• Exercise: Wherever a line below holds the word "then", copy that line.

Collected data:
(** The member lists are a plain object: a workspace id that is a name
    of [Object.prototype] reads the inherited value, on which
    [workspaceDocs] throws; and a member list written under
    [__proto__] becomes the prototype, whose indices, [length] and
    methods are then read as member lists of other workspaces. *)
Lemma workspaceDocs_of_inherited_names :
  let w := Examples.empty_world true None in
  let w' := State.setCollectionMembers "__proto__" ["d1"] w in
  State.workspaceDocs "constructor" w = Js.Threw State.NOT_A_FUNCTION
  /\ State.workspaceDocs "length" w = Js.Returned []
  /\ State.workspaceDocs "length" w' = Js.Threw State.NOT_A_FUNCTION
  /\ State.workspaceDocs "0" w' = Js.Threw State.NOT_A_FUNCTION
  /\ State.workspaceDocs "1" w' = Js.Returned []
  /\ State.workspaceDocs "map" w' = Js.Threw State.NOT_A_FUNCTION
  /\ State.workspaceDocs "__proto__" w' = Js.Returned []
  /\ State.workspaceDocs "w1" w' = Js.Returned [].
Proof. vm_compute. repeat split; reflexivity. Qed.
(** ** Preferences *)

Section PrefsFurther.
Import Js State Prefs.

Lemma toggle_twice (x : string) (s : gset string) :
  toggle x (toggle x s) = s.
Proof.
  unfold toggle. destruct (bool_decide (x ∈ s)) eqn:E.
  - apply bool_decide_eq_true in E.
    rewrite bool_decide_eq_false_2 by set_solver.
    apply set_eq. intros y. destruct (decide (y = x)); set_solver.
  - apply bool_decide_eq_false in E.
    rewrite bool_decide_eq_true_2 by set_solver.
    apply set_eq. intros y. destruct (decide (y = x)); set_solver.
Qed.

Lemma elem_of_toggle (x y : string) (s : gset string) :
  bool_decide (y ∈ toggle x s)
  = if String.eqb y x then negb (bool_decide (y ∈ s)) else bool_decide (y ∈ s).
Proof.
  unfold toggle. destruct (String.eqb y x) eqn:Exy.
  - apply String.eqb_eq in Exy. subst y.
    destruct (bool_decide (x ∈ s)) eqn:E; simpl.
    + apply bool_decide_eq_false. set_solver.
    + apply bool_decide_eq_true. set_solver.
  - apply String.eqb_neq in Exy.
    destruct (bool_decide (x ∈ s)) eqn:E;
      apply bool_decide_ext; set_solver.
Qed.

(** X12. [toggleStar] turns the star of that document, and of no
    other, into its opposite, tells the new state in its event and
    saves the new set; toggled twice, the set of stars is as it
    was. *)
Theorem toggleStar_turns_one_star (docId other : string) (p : Prefs) :
  let p' := toggleStar docId p in
  isStarred docId p' = negb (isStarred docId p)
  /\ (other <> docId -> isStarred other p' = isStarred other p)
  /\ pref_emitted p'
     = pref_emitted p ++ [StarredChanged docId (negb (isStarred docId p))]
  /\ pref_saved p' = pref_saved p ++ [SavedSet "ml_starred" (starred p')]
  /\ starred (toggleStar docId p') = starred p.
Proof.
  cbv zeta. unfold isStarred, toggleStar. cbv zeta.
  cbn [starred pref_emitted pref_saved].
  rewrite !elem_of_toggle, String.eqb_refl.
  split; [reflexivity|]. split.
  { intros Hne. apply String.eqb_neq in Hne. rewrite Hne. reflexivity. }
  split; [reflexivity|]. split; [reflexivity|]. apply toggle_twice.
Qed.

• Answer space:
    methods are then read as member lists of other workspaces. *)
  = if String.eqb y x then negb (bool_decide (y ∈ s)) else bool_decide (y ∈ s).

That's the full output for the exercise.